» **Excerpted data**:
(* ===== verification/Truncate.v ===== *)
(** * Truncating a file (inode.c)

    Freeing the blocks past an offset: finding the branch that is shared with the
    blocks that stay, freeing data and subtrees, and the callers of it. *)

From S2P Require Import Prelude Bits Kr Rsv Bitmap Alloc State Balloc InodeFlags Ialloc BlockMap.

Section Ops.
Context `{BitOps, RbTree, Trylock, Kernel}.

(** The slots [from], ..., [from + n - 1] of the table of [p]. *)
Definition slots (p : slot) (from : Z) (n : nat) : list slot :=
  (fun k => slot_at p (from + Z.of_nat k)) <$> seq 0 n.

Fixpoint all_zeroes (l : list slot) : M krfs bool :=
  match l with
  | [] => mret true
  | p :: rest => v ← slot_get p; if negb (v =? 0) then mret false else all_zeroes rest
  end.

(** *** The shared branch *)

(** [for (k = depth; k > 1 && !offsets[k-1]; k--)] : the path less the zero
    offsets at its end. *)
Fixpoint drop_zeroes (k : nat) (offsets : list Z) : list Z :=
  match k with
  | O => take 1 offsets
  | S k' =>
      if nth (S k') offsets 0 =? 0 then drop_zeroes k' offsets else take (S (S k')) offsets
  end.

(** [for (p = partial; p > chain && all_zeroes(...); p--)], as an index of the
    chain. *)
Fixpoint last_used (n : nat) (chain : list Indirect) : M krfs nat :=
  match n with
  | O => mret O
  | S n' =>
      let p := nth n chain no_ind in
      z ← all_zeroes (slots (ind_p p) 0 (Z.to_nat (slot_index (ind_p p))));
      if (z : bool) then last_used n' chain else mret n
  end.

(** The answer is the chain up to the element returned, and [*top]. *)
Definition kr_find_shared (ino : Z) (offsets : list Z) : M krfs (list Indirect * Z) :=
  let offs := drop_zeroes (length offsets - 1) offsets in
  r ← kr_get_branch ino offs;
  let '(chain, _, _) := r in
  let partial := List.last chain no_ind in
  v ← slot_get (ind_p partial);
  if (ind_key partial =? 0) && negb (v =? 0) then mret (chain, 0)
  else
    n ← last_used (length chain - 1) chain;
    let p := nth n chain no_ind in
    let kept := take (S n) chain in
    if bool_decide (S n = length offs) && negb (bool_decide (n = O)) then
      mret (take n chain ++ [Ind (slot_add (ind_p p) (-1)) (ind_key p) (ind_bh p)], 0)
    else
      top ← slot_get (ind_p p);
      slot_set (ind_p p) 0 ;;
      mret (kept, top).

(** *** Freeing *)

(** The loop; [block_to_free] and [count] are the run to free next. *)
Fixpoint free_data_loop (ino : Z) (l : list slot) (block_to_free count : Z) : M krfs (Z * Z) :=
  match l with
  | [] => mret (block_to_free, count)
  | p :: rest =>
      nr ← slot_get p;
      if nr =? 0 then free_data_loop ino rest block_to_free count
      else
        slot_set p 0 ;;
        if count =? 0 then free_data_loop ino rest nr 1
        else if block_to_free =? u64 (nr - count) then
          free_data_loop ino rest block_to_free (u64 (count + 1))
        else
          kr_free_blocks ino block_to_free count ;;
          log (mark_inode_dirty ino) ;;
          free_data_loop ino rest nr 1
  end.

Definition kr_free_data (ino : Z) (l : list slot) : M krfs unit :=
  r ← free_data_loop ino l 0 0;
  let '(block_to_free, count) := r in
  when (count >? 0) (kr_free_blocks ino block_to_free count ;; log (mark_inode_dirty ino)).

(** [each f l]: the loop over the slots. *)
Fixpoint each (f : slot -> M krfs unit) (l : list slot) : M krfs unit :=
  match l with
  | [] => mret tt
  | p :: rest => f p ;; each f rest
  end.

Fixpoint kr_free_branches (depth : nat) (ino : Z) (l : list slot) : M krfs unit :=
  match depth with
  | O => kr_free_data ino l
  | S depth =>
      each (fun p =>
        nr ← slot_get p;
        if nr =? 0 then mret tt
        else
          slot_set p 0 ;;
          bh ← sb_bread nr;
          match bh with
          | None => kr_error
          | Some b =>
              fs ← gets id;
              kr_free_branches depth ino (slots (InBlock b 0) 0 (Z.to_nat (KR_ADDR_PER_BLOCK fs))) ;;
              log (bforget b) ;;
              kr_free_blocks ino nr 1 ;;
              log (mark_inode_dirty ino)
          end) l
  end.

(** *** Truncating *)

(** [while (partial > chain)]: the ends of the indirect blocks of the chain, the
    last one first; [chain] is reversed and [depth] that of its first element. *)
Fixpoint clear_ends (ino addr_per_block : Z) (depth : nat) (chain : list Indirect) : M krfs unit :=
  match chain with
  | [] | [_] => mret tt
  | partial :: rest =>
      let from := slot_index (ind_p partial) + 1 in
      kr_free_branches depth ino (slots (ind_p partial) from (Z.to_nat (addr_per_block - from))) ;;
      match ind_bh partial with
      | Some b => log (mark_buffer_dirty_inode (BufBlock b) ino)
      | None => halt Fault
      end ;;
      clear_ends ino addr_per_block (S depth) rest
  end.

(** One case of the switch: the subtree at the slot [n] of the inode. *)
Definition kill_subtree (ino n : Z) (depth : nat) : M krfs unit :=
  nr ← slot_get (InInode ino n);
  when (negb (nr =? 0))
    (slot_set (InInode ino n) 0 ;;
     log (mark_inode_dirty ino) ;;
     kr_free_branches depth ino [Local nr]).

(** The switch falls through from the case of [offsets[0]] on. *)
Definition kill_subtrees (ino first : Z) : M krfs unit :=
  when (negb ((first =? KR_IND_BLOCK) || (first =? KR_DIND_BLOCK) || (first =? KR_TIND_BLOCK)))
    (kill_subtree ino KR_IND_BLOCK 1) ;;
  when (negb ((first =? KR_DIND_BLOCK) || (first =? KR_TIND_BLOCK)))
    (kill_subtree ino KR_DIND_BLOCK 2) ;;
  when (negb (first =? KR_TIND_BLOCK)) (kill_subtree ino KR_TIND_BLOCK 3).

Definition truncate_blocks (ino offset : Z) : M krfs unit :=
  fs ← gets id;
  let addr_per_block := KR_ADDR_PER_BLOCK fs in
  let iblock := Z.shiftr (s64 (offset + fs_blocksize fs - 1)) (fs_blocksize_bits fs) in
  let '(offsets, _) := kr_block_to_path addr_per_block (s_addr_per_block_bits (fs_sbi fs)) iblock in
  match offsets with
  | [] => mret tt
  | first :: rest =>
      (match rest with
       | [] => kr_free_data ino (slots (InInode ino 0) first (Z.to_nat (KR_NDIR_BLOCKS - first)))
       | _ =>
           r ← kr_find_shared ino offsets;
           let '(chain, nr) := r in
           let depth := (length offsets - length chain)%nat in
           when (negb (nr =? 0))
             (match chain with
              | [_] => log (mark_inode_dirty ino)
              | _ => match ind_bh (List.last chain no_ind) with
                     | Some b => log (mark_buffer_dirty_inode (BufBlock b) ino)
                     | None => halt Fault
                     end
              end ;;
              kr_free_branches depth ino [Local nr]) ;;
           clear_ends ino addr_per_block depth (rev chain)
       end) ;;
      kill_subtrees ino first ;;
      kr_discard_reservation ino
  end.

Definition kr_inode_is_fast_symlink (fs : krfs) (i : inode) : bool :=
  let ea_blocks := if negb (i_file_acl (KR_I i) =? 0) then Z.shiftr (fs_blocksize fs) 9 else 0 in
  S_ISLNK (i_mode i) && (i_blocks i - ea_blocks =? 0).

Definition has_blocks (i : inode) : bool :=
  S_ISREG (i_mode i) || S_ISDIR (i_mode i) || S_ISLNK (i_mode i).
Definition IS_APPEND (i : inode) : bool := has (i_flags i) S_APPEND.
Definition IS_IMMUTABLE (i : inode) : bool := has (i_flags i) S_IMMUTABLE.

Definition kr_truncate_blocks (ino offset : Z) : M krfs unit :=
  i ← inode_get ino;
  fs ← gets id;
  if negb (has_blocks i) then mret tt
  else if kr_inode_is_fast_symlink fs i then mret tt
  else if IS_APPEND i || IS_IMMUTABLE i then mret tt
  else truncate_blocks ino offset.

Definition kr_write_failed (ino to : Z) : M krfs unit :=
  i ← inode_get ino;
  when (to >? i_size i)
    (log (truncate_pagecache ino (i_size i)) ;; kr_truncate_blocks ino (i_size i)).

Definition kr_setsize (ino newsize : Z) : M krfs Z :=
  i ← inode_get ino;
  fs ← gets id;
  if negb (has_blocks i) then mret (- EINVAL)
  else if kr_inode_is_fast_symlink fs i then mret (- EINVAL)
  else if IS_APPEND i || IS_IMMUTABLE i then mret (- EPERM)
  else
    let error := truncate_page ino newsize in
    if negb (error =? 0) then mret error
    else
      inode_upd (set_i_size newsize) ino ;;
      log (truncate_setsize ino newsize) ;;
      truncate_blocks ino newsize ;;
      inode_upd (fun i => set_i_mtime current_time (set_i_ctime current_time i)) ino ;;
      i ← inode_get ino;
      fs ← gets id;
      (if inode_needs_sync fs i then log (sync_mapping_buffers ino) ;; log (sync_inode ino)
       else log (mark_inode_dirty ino)) ;;
      mret 0.

End Ops.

» **Problem to work on**: Using the entries above, return exactly the lines from the line with "n ← last_used (length chain - 1) chain;" to the line with "mret (take n", counting both of those lines.

» **Result of the task**:
    n ← last_used (length chain - 1) chain;
    let p := nth n chain no_ind in
    let kept := take (S n) chain in
    if bool_decide (S n = length offs) && negb (bool_decide (n = O)) then
      mret (take n chain ++ [Ind (slot_add (ind_p p) (-1)) (ind_key p) (ind_bh p)], 0)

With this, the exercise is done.